═════ Dataset excerpts
(* ===== verification/IrGen.v ===== *)
(** * Translation units ([src/src/ir_gen/ir_gen.c]), and the recursion tied

    [calls_at n] is the record of mutually recursive functions with [n] levels of
    calls left; [ir_gen] takes as many as the syntax tree has nodes. Pointers to
    globals stay what they are when the scratch function is dropped from the
    module's array: [ir_gen] returns the pointers that are left in it. *)

From S2P Require Import Prelude Ast Ir CType Context Convert Calls Initializer Decl Expr Statement.

Local Open Scope Z_scope.

Fixpoint calls_at (n : nat) : calls :=
  match n with
  | O => mkCalls (fun _ _ => lift (Stop NoFuel)) (fun _ => lift (Stop NoFuel))
           (fun _ _ => lift (Stop NoFuel)) (fun _ _ => lift (Stop NoFuel))
           (fun _ _ _ _ => lift (Stop NoFuel))
  | S n =>
      let rec := calls_at n in
      mkCalls (ir_gen_expr rec) (decl_specifier_list_to_c_type rec) (decl_to_cdecl rec)
        (direct_declarator_to_cdecl rec) (make_c_initializer rec)
  end.

Section IrGen.
Variable rec : calls.

(** ** Functions *)

Fixpoint params_for_function_declarator (declarator : ASTDeclarator) : res (list ASTParameterDecl) :=
  match declarator with
  | POINTER_DECLARATOR (Some d) => params_for_function_declarator d
  | POINTER_DECLARATOR None => FATAL
  | DIRECT_DECLARATOR (FUNCTION_DECLARATOR _ parameters) => Ok parameters
  | DIRECT_DECLARATOR _ => FATAL
  end.

(** A local for the parameter, to which the argument is assigned. *)
Definition gen_param (global function_type : nat) (name : option string) (i : nat) : gen unit :=
  fc ← kind function_type;
  '(return_type, arg_types) ← lift match fc with FUNCTION_TYPE r l _ => Ok (r, l) | _ => Stop Undef end;
  arg_type ← lift (of_opt (arg_types !! i));
  binding ← cdecl_to_binding (mkCDecl name arg_type);
  add_binding binding;;
  rc ← kind return_type;
  let ir_arg_index := if is_struct rc then S i else i in
  ctx ← get;
  g ← lift (of_opt (globals (module (builder ctx)) !! global));
  ty ← lift match global_type g with
            | IR_FUNCTION _ _ l => of_opt (l !! ir_arg_index)
            | _ => Stop Undef
            end;
  ir_gen_assign_op (b_term binding) (mkTerm arg_type (value_arg (Z.of_nat ir_arg_index) ty)) OP_INVALID;;
  mret tt.

Fixpoint gen_params (global function_type : nat) (params : list ASTParameterDecl) (i : nat) : gen unit :=
  match params with
  | [] => mret tt
  | ELLIPSIS_DECL :: [] => mret tt
  | ELLIPSIS_DECL :: _ => fatal
  | PARAMETER_DECL specs declarator :: params =>
      decl_spec_type ← r_specifiers rec specs;
      cdecl ← r_declarator rec decl_spec_type declarator;
      c ← kind (cd_type cdecl);
      match c with
      | VOID_TYPE =>
          if negb (Nat.eqb i 0) then fatal
          else match cd_name cdecl with Some _ => fatal | None => mret tt end
      | _ =>
          gen_param global function_type (cd_name cdecl) i;;
          gen_params global function_type params (S i)
      end
  end.

(** Does the current block end in a return? *)
Definition ends_in_return : gen bool :=
  ctx ← get;
  b ← this_block;
  blk ← lift (of_opt (blocks (module (builder ctx)) !! b));
  match last (block_instrs blk) with
  | None => mret false
  | Some i =>
      x ← lift (of_opt (instrs (module (builder ctx)) !! i));
      mret (bool_decide (instr_op x = OP_RET) || bool_decide (instr_op x = OP_RET_VOID))
  end.

Definition ir_gen_function (global function_type : nat) (function_def : ASTFunctionDef) : gen unit :=
  konst ← on_builder (on_module (add_init_to_function global));
  f ← on_builder (on_module (function_at konst));
  entry ← lift (of_opt (head (fun_blocks f)));
  on_builder (modify (fun b => mkBuilder (module b) (Some konst) (Some entry)));;
  with_scope (
    modify (fun c => set_function_type c (Some function_type));;
    params ← lift (params_for_function_declarator (f_declarator function_def));
    gen_params global function_type params 0;;
    ir_gen_statement rec (f_body function_def);;
    returned ← ends_in_return;
    if (returned : bool) then mret tt
    else on_builder (build_nullary_instr OP_RET_VOID IR_VOID);; mret tt).

(** ** Toplevel items *)

Definition set_linkage (global : nat) (l : IrLinkage) : gen unit :=
  on_builder (on_module (modify (fun m => set_globals m
    (alter (fun g => mkGlobal (global_name g) (global_type g) l (initializer g)) global (globals m))))).
Definition set_initializer (global konst : nat) : gen unit :=
  on_builder (on_module (modify (fun m => set_globals m
    (alter (fun g => mkGlobal (global_name g) (global_type g) (linkage g) (Some konst)) global (globals m))))).

(** The global's name bound to its value. *)
Definition bind_global (global ctype : nat) : gen unit :=
  ctx ← get;
  g ← lift (of_opt (globals (module (builder ctx)) !! global));
  add_binding (mkBinding (Some (global_name g)) false (mkTerm ctype (value_global global))).

(** The storage classes of a function definition; a list without anything else
    is followed past its end. *)
Fixpoint function_linkage (l : list ASTDeclSpecifier) (linkage : IrLinkage)
  : res (IrLinkage * list ASTDeclSpecifier) :=
  match l with
  | [] => Stop Undef
  | STORAGE_CLASS_SPECIFIER STATIC_SPECIFIER :: l => function_linkage l IR_LOCAL_LINKAGE
  | STORAGE_CLASS_SPECIFIER _ :: _ => UNIMPLEMENTED
  | _ => Ok (linkage, l)
  end.
Fixpoint skip_inline (l : list ASTDeclSpecifier) (is_inline : bool) : bool * list ASTDeclSpecifier :=
  match l with FUNCTION_SPECIFIER INLINE_SPECIFIER :: l => skip_inline l true | _ => (is_inline, l) end.

Definition gen_function_def (func : ASTFunctionDef) : gen unit :=
  '(linkage, l) ← lift (function_linkage (f_specifiers func) IR_GLOBAL_LINKAGE);
  let '(is_inline, l) := skip_inline l false in
  '(global, global_type) ← ir_global_for_decl rec l (f_declarator func) None;
  set_linkage global linkage;;
  bind_global global global_type;;
  if is_inline then
    modify (fun c => set_inline_functions c (inline_functions c ++
      [mkInline global global_type
         (mkFunctionDef l (f_declarator func) (f_old_style_param_decl_list func) (f_body func))]))
  else ir_gen_function global global_type func.

(** The inline function that an extern inline declaration instantiates. *)
Fixpoint find_inline (l : list InlineFunction) (name : option string) (ctype : nat) : gen InlineFunction :=
  match l with
  | [] => fatal
  | i :: l =>
      ctx ← get;
      g ← lift (of_opt (globals (module (builder ctx)) !! inl_global i));
      if bool_decide (Some (global_name g) = name) then
        ask (fun te => fatal_error_if_type_not_eq te ctype (inl_function_type i));;
        mret i
      else find_inline l name ctype
  end.

(** A typedef copies the type object; an entry without a name is never found. *)
Fixpoint gen_typedefs (decl_spec_type : nat) (l : list ASTInitDeclarator) : gen unit :=
  match l with
  | [] => mret tt
  | mkInitDeclarator declarator _ :: l =>
      cdecl ← r_declarator rec decl_spec_type (Some declarator);
      on_types (
        te ← get;
        c ← lift (ctype te (cd_type cdecl));
        t ← new_ctype c;
        match cd_name cdecl with
        | Some name => modify (fun te => set_typedef_types te (typedef_types te ++ [(name, t)]))
        | None => mret tt
        end);;
      gen_typedefs decl_spec_type l
  end.

Fixpoint skip_storage (l : list ASTDeclSpecifier) : list ASTDeclSpecifier * list ASTDeclSpecifier :=
  match l with
  | STORAGE_CLASS_SPECIFIER s :: l =>
      let '(classes, rest) := skip_storage l in (STORAGE_CLASS_SPECIFIER s :: classes, rest)
  | _ => ([], l)
  end.

(** The storage classes of a global: [inr] linkage and extern. *)
Fixpoint global_linkage (l : list ASTDeclSpecifier) (linkage : IrLinkage) (is_extern : bool)
  : res (IrLinkage * bool) :=
  match l with
  | [] => Ok (linkage, is_extern)
  | STORAGE_CLASS_SPECIFIER STATIC_SPECIFIER :: l => global_linkage l IR_LOCAL_LINKAGE is_extern
  | STORAGE_CLASS_SPECIFIER EXTERN_SPECIFIER :: l => global_linkage l linkage true
  | STORAGE_CLASS_SPECIFIER _ :: _ => UNIMPLEMENTED
  | _ => FATAL
  end.

Definition gen_global (classes specs : list ASTDeclSpecifier) (init_declarator : ASTInitDeclarator) : gen unit :=
  let initializer := id_initializer init_declarator in
  '(global, global_type) ← ir_global_for_decl rec specs (id_declarator init_declarator) initializer;
  c ← kind global_type;
  let is_function := match c with FUNCTION_TYPE _ _ _ => true | _ => false end in
  bind_global global global_type;;
  '(linkage, is_extern) ← lift (global_linkage classes IR_GLOBAL_LINKAGE is_function);
  set_linkage global linkage;;
  match initializer with
  | None =>
      if (is_extern : bool) then mret tt
      else konst ← zero_initializer global_type; set_initializer global konst
  | Some init =>
      if (is_extern : bool) then fatal
      else
        c_init ← make_c_initializer rec global_type init true zero_init;
        ask (fun te => fatal_error_if_type_not_eq te (default 0%nat (ci_type c_init)) global_type);;
        konst ← const_gen_c_init c_init;
        set_initializer global konst
  end.

(** A declaration of types or of a global. *)
Definition gen_plain_decl (l : list ASTDeclSpecifier) (init_declarators : list ASTInitDeclarator) : gen unit :=
  let '(classes, type_specs) := skip_storage l in
  match type_specs with
  | [] => fatal
  | _ =>
      match init_declarators with
      | [] => r_specifiers rec type_specs;; mret tt
      | [d] => gen_global classes type_specs d
      | _ => fatal
      end
  end.

Definition gen_decl (decl : ASTDecl) : gen unit :=
  match d_specifiers decl with
  | [] => fatal
  | STORAGE_CLASS_SPECIFIER EXTERN_SPECIFIER :: FUNCTION_SPECIFIER INLINE_SPECIFIER :: l =>
      decl_spec_type ← r_specifiers rec l;
      init_declarator ← lift (of_opt (head (d_init_declarators decl)));
      cdecl ← r_declarator rec decl_spec_type (Some (id_declarator init_declarator));
      ctx ← get;
      matching ← find_inline (inline_functions ctx) (cd_name cdecl) (cd_type cdecl);
      ir_gen_function (inl_global matching) (inl_function_type matching) (inl_function_def matching)
  | STORAGE_CLASS_SPECIFIER TYPEDEF_SPECIFIER :: l =>
      match d_init_declarators decl with
      | [] => fatal
      | ds => decl_spec_type ← r_specifiers rec l; gen_typedefs decl_spec_type ds
      end
  | l => gen_plain_decl l (d_init_declarators decl)
  end.

Definition ir_gen_toplevel (toplevel : ASTToplevel) : gen unit :=
  match toplevel with
  | FUNCTION_DEF func => gen_function_def func
  | DECL decl => gen_decl decl
  end.

End IrGen.

(** ** Gotos *)

Fixpoint find_label (l : list GotoLabel) (name : string) : option nat :=
  match l with
  | [] => None
  | x :: l => if String.eqb (label_name x) name then Some (label_block x) else find_label l name
  end.

Definition resolve_goto (labels : list GotoLabel) (fixup : GotoFixup) : gen unit :=
  ctx ← get;
  x ← lift (of_opt (instrs (module (builder ctx)) !! fixup_instr fixup));
  lift (ASSERT (bool_decide (instr_op x = OP_JUMP)));;
  lift (ASSERT match instr_u x with U_target_block _ => false | _ => true end);;
  match find_label labels (fixup_label fixup) with
  | Some b => on_builder (set_instr (fixup_instr fixup) OP_JUMP (instr_type x) (U_target_block b))
  | None => lift ICE
  end.

Fixpoint resolve_gotos (labels : list GotoLabel) (fixups : list GotoFixup) : gen unit :=
  match fixups with
  | [] => mret tt
  | f :: fixups => resolve_goto labels f;; resolve_gotos labels fixups
  end.

(** ** The whole unit *)

(** The module and context before the first item: a scratch function for sizeof. *)
Definition initial_context : res IrGenContext :=
  '(g, m) ← ir_module_add_function "__scratch" IR_VOID false [] ir_module_init;
  '(k, m) ← add_init_to_function g m;
  Ok (mkContext (builder_init m) [[]] init_type_env None [] [] [] [] None None k).

Definition unit_size (l : list ASTToplevel) : nat := S (sum_list_with toplevel_size l).

Fixpoint gen_items (rec : calls) (l : list ASTToplevel) : gen unit :=
  match l with
  | [] => mret tt
  | t :: l => ir_gen_toplevel rec t;; gen_items rec l
  end.

(** The module, and the pointers left in its array of globals. *)
Definition ir_gen (toplevel : list ASTToplevel) : res (IrModule * list nat) :=
  ctx ← initial_context;
  '(_, ctx) ← gen_items (calls_at (unit_size toplevel)) toplevel ctx;
  '(_, ctx) ← resolve_gotos (goto_labels ctx) (goto_fixups ctx) ctx;
  let m := module (builder ctx) in
  first_global ← of_opt (head (globals m));
  ASSERT (String.eqb (global_name first_global) "__scratch");;
  Ok (m, tail (seq 0 (length (globals m)))).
══════════
- Exercise aim -
Every line in the records above that contains the word "head" is to be copied out.

- Exercise answer -
  entry ← lift (of_opt (head (fun_blocks f)));
      init_declarator ← lift (of_opt (head (d_init_declarators decl)));
  first_global ← of_opt (head (globals m));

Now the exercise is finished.